What’s the difference between sea salt and table salt?

What’s the difference between sea salt and table salt?

Answers from Katherine Zeratsky, R.D., L.D.

The most notable differences between sea salt and table salt are in their taste, texture and processing.
Sea salt is produced through evaporation of ocean water or water from saltwater lakes, usually with little processing. Depending on the water source, this leaves behind certain trace minerals and elements. The minerals add flavor and color to sea salt, which also comes in a variety of coarseness levels.
Table salt is typically mined from underground salt deposits. Table salt is more heavily processed to eliminate minerals and usually contains an additive to prevent clumping. Most table salt also has added iodine, an essential nutrient that helps maintain a healthy thyroid.
Sea salt and table salt have the same basic nutritional value, despite the fact that sea salt is often promoted as being healthier. Sea salt and table salt contain comparable amounts of sodium by weight.
Whichever type of salt you enjoy, do so in moderation. The Dietary Guidelines for Americans recommend limiting sodium to less than 2,300 milligrams a day — or 1,500 milligrams if you’re age 51 or older, or if you are black, or if you have high blood pressure, diabetes or chronic kidney disease.

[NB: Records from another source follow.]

Lemma sendEvent_propagates_listener_failure_witness :
  let W := host_of_bodies
             (fun g => if decide (g = 2) then throw (Thrown (VStr "boom")) else ret tt) in
  let h2 := after (addListener W 1 "e" VNull (VFun 2))
                  (after (addListener W 1 "e" VNull (VFun 1)) empty_heap) in
  call W 2 (VObj 1) (default [] None) h2 = Throw (Thrown (VStr "boom")) h2
  ∧ sendEvent W 1 "e" None None h2 = Throw (Thrown (VStr "boom")) h2.
Proof.
  split; [vm_compute; reflexivity|].
  apply (sendEvent_propagates_listener_failure
           (host_of_bodies
              (fun g => if decide (g = 2) then throw (Thrown (VStr "boom")) else ret tt))
           1 "e" 1 2 None empty_heap).
  - split; [discriminate | split; reflexivity].
  - lia.
  - reflexivity.
  - reflexivity.
  - exact I.
  - vm_compute; reflexivity.
Defined.

(** ** Dispatch to a listener that removes itself *)

Lemma listed_one_row h (t : value) (r : loc) (row : list value) :
  h_rows h !! r = Some row →
  rows_present h [t] [Some r] ∧ listed h [t] [Some r] = listed_row t row.
Proof.
  intros Hr. split.
  - intros [|i] Hi; [|cbn in Hi; lia]. by exists r, row.
  - unfold listed. cbn. rewrite Hr. apply app_nil_r.
Qed.

(** A function that records its call leaves every actions object and
    every array as they are. *)
Lemma recording_call_keeps_set o e f this : keeps_set o e (recording_call f this).
Proof.
  intros [ds acts rows meta] a ts ms Hh.
  exists VUndef, (Heap ds acts (rows ++ [[VFun f; this]]) meta).
  split; [reflexivity|]. split; [exact Hh|].
  intros r row Hr. cbn [h_rows] in *. by apply lookup_app_l_Some.
Qed.
(** The four cases at work; the answer "now" parses to the parser's base,
    which is already past when the helper compares, so it comes back a
    day later. *)
Lemma time_input_rolls_forward_witness :
  fst (time_input Sample.ctx (default_check Sample.ctx) 120 true
         [Sample.at_ 5 1 "1 hour ago"] Sample.world)
  = Return (clock Sample.world - 3600 * 1000000 + hours24)
  /\ fst (time_input Sample.ctx (default_check Sample.ctx) 120 true
            [Sample.at_ 5 1 "in 1 hour"] Sample.world)
     = Return (clock Sample.world + 3600 * 1000000)
  /\ fst (time_input Sample.ctx (default_check Sample.ctx) 120 true
            [Sample.at_ 5 1 "soon"] Sample.world)
     = Raise (InputError time_format_error)
  /\ fst (time_input Sample.ctx (default_check Sample.ctx) 120 true
            [Sample.at_ 5 1 "now"] Sample.world)
     = Return (clock Sample.world + hours24).
Proof.
  split; [|split; [|split]].
  - apply (proj1 (time_input_rolls_forward Sample.ctx (default_check Sample.ctx)
                    120 true [Sample.at_ 5 1 "1 hour ago"] Sample.world
                    (Sample.says 1 "1 hour ago") eq_refl)
             (clock Sample.world - 3600 * 1000000)).
    + reflexivity.
    + reflexivity.
  - apply (proj1 (proj2 (time_input_rolls_forward Sample.ctx
                           (default_check Sample.ctx) 120 true
                           [Sample.at_ 5 1 "in 1 hour"] Sample.world
                           (Sample.says 1 "in 1 hour") eq_refl))).
    + reflexivity.
    + vm_compute. discriminate.
  - apply (proj2 (proj2 (time_input_rolls_forward Sample.ctx
                           (default_check Sample.ctx) 120 true
                           [Sample.at_ 5 1 "soon"] Sample.world
                           (Sample.says 1 "soon") eq_refl))).
    reflexivity.
  - apply (proj1 (time_input_rolls_forward Sample.ctx (default_check Sample.ctx)
                    120 true [Sample.at_ 5 1 "now"] Sample.world
                    (Sample.says 1 "now") eq_refl)
             (clock Sample.world)).
    + reflexivity.
    + reflexivity.
Defined.
(** The oracle requests a stop at an export when the word on top of the
    stack is a stop address. *)
Lemma hook_block_stops p a s stop u export f d :
  supported (architecture p) ->
  enumerate_exported_functions p !! a = Some export ->
  pointer_fmt (pointer_size p) = Some f ->
  mem_read (reg_sp (regs u)) (pointer_size p) u = inr d ->
  le_value d = stop \/ le_value d = STACK_MAGIC_RET_ADDR ->
  runs (_unicorn_hook_block a s (p, stop)) u tt (set_stop_request u true).
Proof.
  intros Harch Hexp Hf Hread Hv t.
  destruct (block_hook_registers_supported _ Harch) as (pcr & spr & Hreg & Hsp).
  unfold _unicorn_hook_block. do 3 exec_step. rewrite Hreg, Hexp.
  do 2 exec_step. rewrite Hsp.
  unfold uc_mem_read, pointer_size_to_fmt, struct_unpack, uc_emu_stop,
    log, with_uc, ret, raise, bind. cbn [uc trace fst snd].
  rewrite Hread, Hf. cbn [uc trace fst snd]. unfold unpack_bytes.
  rewrite (mem_read_length _ _ _ _ Hread), (pointer_fmt_length _ _ Hf),
    Nat.eqb_refl. cbn [uc trace fst snd].
  replace ((le_value d =? stop) || (le_value d =? STACK_MAGIC_RET_ADDR)) with true.
  2:{ symmetry. apply orb_true_iff.
      destruct Hv as [Hv|Hv]; [left|right]; now apply Z.eqb_eq. }
  cbn [uc trace fst snd]. eexists. reflexivity.
Qed.

Lemma runs_hook_unmapped p u a data :
  a <> 0 ->
  read_process_memory p (aligned_addr_of p a) (page_size p) = Some data ->
  0 < Z.of_nat (length data) ->
  aligned_addr_of p a mod 4096 = 0 -> Z.of_nat (length data) mod 4096 = 0 ->
  0 <= aligned_addr_of p a ->
  aligned_addr_of p a + Z.of_nat (length data) <= 2 ^ 64 ->
  Forall (fun r => aligned_addr_of p a + Z.of_nat (length data) <= r_begin r \/
                   r_begin r + r_size r <= aligned_addr_of p a) (regions u) ->
  runs (_unicorn_hook_unmapped a p) u true
    (set_memory
       (set_regions u ({| r_begin := aligned_addr_of p a;
                          r_size := Z.of_nat (length data);
                          r_perms := UC_PROT_ALL |} :: regions u))
       (write_bytes (aligned_addr_of p a) data (memory u))).
Proof.
  intros Ha Hread Hlen Hal Hsm H0 Hhi Hfree t.
  rewrite (hook_unmapped_equation p t u a Ha). cbv zeta.
  rewrite Hread, mem_map_ok by (assumption || reflexivity).
  eexists. reflexivity.
Qed.
(** What a scanning loop leaves in the container: the orders that have
    time left, in their order. *)
Lemma sweep_snd (g : t) (orders : list Order) :
  forall kept expired : list Order,
    Forall (fun o => DeliverySpec.timed_out g o = false) kept ->
    snd (fold_left
           (fun acc order =>
              if Qle_bool (get_order_time_remaining g order) 0
              then (fst acc ++ [order], default (snd acc) (list_remove order (snd acc)))
              else acc)
           orders (expired, kept ++ orders))
    = kept ++ List.filter (fun o => negb (DeliverySpec.timed_out g o)) orders.
Proof.
  induction orders as [|order orders IH]; intros kept expired Hk;
    cbn [fold_left List.filter]; [reflexivity|].
  fold (DeliverySpec.timed_out g order).
  destruct (DeliverySpec.timed_out g order) eqn:E; cbn [fst snd negb].
  - rewrite list_remove_middle.
    + cbn [default]. apply IH, Hk.
    + eapply List.Forall_impl; [|exact Hk]. cbn. intros o Ho.
      destruct (Order_eqb o order) eqn:Eo; [|reflexivity].
      rewrite (Order_eqb_timed_out g o order Eo) in Ho. congruence.
  - replace (kept ++ order :: orders) with ((kept ++ [order]) ++ orders)
      by (rewrite <- app_assoc; reflexivity).
    rewrite IH.
    + rewrite <- app_assoc. reflexivity.
    + apply List.Forall_app. split; [exact Hk|]. repeat constructor. exact E.
Qed.

Lemma penalties_shape (expired : list Order) (g : t) :
  expired <> [] ->
  fold_left
    (fun g (order : Order) =>
       set_last_delivery_was_clean false
         (set_delivery_streak 0 (set_reputation (reputation g - 6) g)))
    expired g
  = set_last_delivery_was_clean false
      (set_delivery_streak 0
         (set_reputation (reputation g - 6 * Z.of_nat (length expired)) g)).
Proof.
  revert g. induction expired as [|order expired IH]; intros g Hne; [congruence|].
  destruct expired as [|order' expired].
  - cbn [fold_left length]. destruct g; reflexivity.
  - cbn [fold_left] in *. rewrite IH by discriminate.
    cbn [length]. destruct g; cbn. f_equal. lia.
Qed.

Lemma filter_alive_all (g : t) (l : list Order) :
  List.filter (DeliverySpec.timed_out g) l = [] ->
  List.filter (fun o => negb (DeliverySpec.timed_out g o)) l = l.
Proof.
  induction l as [|o l IH]; cbn [List.filter]; [reflexivity|].
  destruct (DeliverySpec.timed_out g o); cbn [negb]; [discriminate|].
  intros H. rewrite IH by exact H. reflexivity.
Qed.

Lemma filter_sorted (f : Order -> bool) (l : list Order) :
  OptimizedPriorityQueue.sorted_desc l ->
  OptimizedPriorityQueue.sorted_desc (List.filter f l).
Proof.
  unfold OptimizedPriorityQueue.sorted_desc.
  induction 1 as [|o l Hs IH Hf]; cbn [List.filter]; [constructor|].
  destruct (f o); [|exact IH]. constructor; [exact IH|].
  rewrite List.Forall_forall in *. intros x Hx. apply filter_In in Hx as [Hx _].
  apply Hf, Hx.
Qed.
(** X13. What links-by-content returns tells the two branches apart: a
    decoded result is never the empty sequence and comes from a truthy
    payload; a passed-through result is the payload itself and is falsy. *)
Theorem links_by_content_result_shape (response : Response) :
  (forall addr_lists : list (list ScAddr),
     GetLinksByContentResponseProcessor response = Ok (LinkAddrs addr_lists) ->
     addr_lists <> [] /\ truthy (dict_get response common.PAYLOAD) = true) /\
  (forall passed : json,
     GetLinksByContentResponseProcessor response = Ok (RawPayload passed) ->
     passed = dict_get response common.PAYLOAD /\ truthy passed = false).
Proof.
  unfold GetLinksByContentResponseProcessor.
  destruct (truthy (dict_get response common.PAYLOAD)) eqn:Htruthy; split.
  - intros addr_lists Hok. split; [|reflexivity].
    destruct (iterate (dict_get response common.PAYLOAD)) as [items|e] eqn:Hiter;
      simpl in Hok; [|discriminate].
    pose proof (truthy_iterate_nonempty _ _ Htruthy Hiter) as Hne.
    destruct (omap _ items) as [decoded|e] eqn:Hmap; simpl in Hok; [|discriminate].
    injection Hok as <-. apply omap_length in Hmap.
    destruct decoded; [|discriminate]. destruct items; [congruence|discriminate].
  - intros passed Hok.
    destruct (iterate (dict_get response common.PAYLOAD)) as [items|e];
      simpl in Hok; [|discriminate].
    destruct (omap _ items); simpl in Hok; discriminate.
  - intros addr_lists [=].
  - intros passed [= <-]. split; [reflexivity|exact Htruthy].
Qed.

Is sea salt “healthier” than table salt?

Our bodies require salt. Today’s problem is that our diet usually includes far more than our daily requirement: 1,500 milligrams of sodium each day or less than 1 teaspoon, whether it is table or sea salt. Sea salt, contrary to some claims, does not contain less sodium than table salt.  According to the Mayo Clinic, “By weight, sea salt and table salt contain about the same amount of sodium chloride.”

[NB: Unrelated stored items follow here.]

(** * Link-resolution pipeline of the Moviesda / isaidub scraper

    A shallow embedding of [MoviesdaScraper] (src/main.py): the image
    extractor, the page resolver, the redirect chain walker and the
    aggregator, followed by the properties of the specification that concern
    them; then the listing and search front end, the playlist writer and
    the run that ties them together, with the properties their code shows.

    Conventions of the embedding.
    - Python [str] values are [string]s of 8-bit characters; case folding,
      whitespace and digit classes are the ASCII ones.
    - A parsed page (a [BeautifulSoup] object) is a tree of [node]s; the
      selectors used by the scraper are functions over that tree.
    - [requests] is the outside world: the answer to the n-th request of a
      run is [web n url] ([None] when the request raises
      [requests.RequestException]), so a page may change or vanish between
      two requests; every function that fetches threads the log of the URLs
      requested so far. The delay before a request and the printed
      progress lines are left out.
    - [urllib.parse.urljoin] and [urllib.parse.urlparse] are library
      functions and are taken as parameters; module [Lib] has stand-ins for
      the examples.
    - The only exception the scraper catches is
      [requests.RequestException], in [_get_soup]. Any other exception (a
      [ValueError] of [urljoin] on a malformed href, a
      [LocationParseError] of urllib3 on a malformed URL) ends the Python
      run where it is raised. Such runs have no counterpart here: every
      statement below is about the runs in which [urljoin], [urlparse] and
      the request return.
    - [MAX_PAGES] and [MAX_MOVIES] reach [main] and [scrape_category] as
      integers that nothing validates, and are [Z]s there; the slice
      [xs[:n]] is [py_prefix n xs], also for a negative [n]. The page and
      result counts of the listing and search functions are [nat]s. *)

From Stdlib Require Import String Ascii List Arith ZArith Lia Bool DecimalString.
Import ListNotations.
Local Open Scope string_scope.
Local Open Scope list_scope.

Set Implicit Arguments.

(* ================================================================== *)
(** ** Python string operations *)
(* ================================================================== *)

Module Str.

Definition code (c : ascii) : nat := nat_of_ascii c.

Definition between (lo hi : nat) (c : ascii) : bool :=
  Nat.leb lo (code c) && Nat.leb (code c) hi.

Definition is_upper : ascii -> bool := between 65 90.
Definition is_lower : ascii -> bool := between 97 122.
Definition is_alpha (c : ascii) : bool := is_upper c || is_lower c.
Definition is_digit : ascii -> bool := between 48 57.

(** [str.isspace] on one ASCII character: TAB..CR, FS..US and SPACE. *)
Definition is_space (c : ascii) : bool :=
  between 9 13 c || between 28 32 c.

Definition lower_char (c : ascii) : ascii :=
  if is_upper c then ascii_of_nat (code c + 32) else c.

Definition upper_char (c : ascii) : ascii :=
  if is_lower c then ascii_of_nat (code c - 32) else c.

(** [s.lower()] *)
Fixpoint lower (s : string) : string :=
  match s with
  | EmptyString => EmptyString
  | String c r => String (lower_char c) (lower r)
  end.

(** [s.startswith(p)] *)
Definition startswith (s p : string) : bool := String.prefix p s.

(** [needle in hay] *)
Fixpoint contains (needle hay : string) : bool :=
  String.prefix needle hay ||
  match hay with
  | EmptyString => false
  | String _ r => contains needle r
  end.

(** truth value of a [str] *)
Definition nonempty (s : string) : bool :=
  match s with EmptyString => false | _ => true end.

Fixpoint lstrip (s : string) : string :=
  match s with
  | String c r => if is_space c then lstrip r else s
  | EmptyString => EmptyString
  end.

Fixpoint rstrip (s : string) : string :=
  match s with
  | EmptyString => EmptyString
  | String c r =>
      match rstrip r with
      | EmptyString => if is_space c then EmptyString else String c EmptyString
      | r' => String c r'
      end
  end.

(** [s.strip()] *)
Definition strip (s : string) : string := rstrip (lstrip s).

Fixpoint take_word (s : string) : string :=
  match s with
  | EmptyString => EmptyString
  | String c r => if is_space c then EmptyString else String c (take_word r)
  end.

(** [s.split()[0]], for an [s] that has a character that is no space
    (the empty string stands for the [IndexError] otherwise; the scraper
    only calls it on such strings). *)
Definition first_word (s : string) : string := take_word (lstrip s).

(** [s.split(sep)[0]]: the part of [s] before the first [sep]. *)
Fixpoint before (sep s : string) : string :=
  if String.prefix sep s then EmptyString
  else match s with
       | EmptyString => EmptyString
       | String c r => String c (before sep r)
       end.

(** [s.replace(a, b)] for one-character [a] and [b]. *)
Fixpoint replace_char (a b : ascii) (s : string) : string :=
  match s with
  | EmptyString => EmptyString
  | String c r => String (if Ascii.eqb c a then b else c) (replace_char a b r)
  end.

As noted above, table salt is processed to remove trace elements while sea salts, in general, leave these in.  These minerals are indeed important in our diets, but in sea salt they exist in what the Mayo Clinic describes as “insignificant amounts.” Chances are you are getting the same minerals in greater quantities in the fruits and vegetables that you eat.

In other words, both sea salt and table salt are equally “healthy” when used in appropriate amounts.

So…is there a good reason to buy sea salt?

Yes, if you’re seeking the flavours, colours, and textures provided by the different sources and processing techniques of sea salt manufacturers.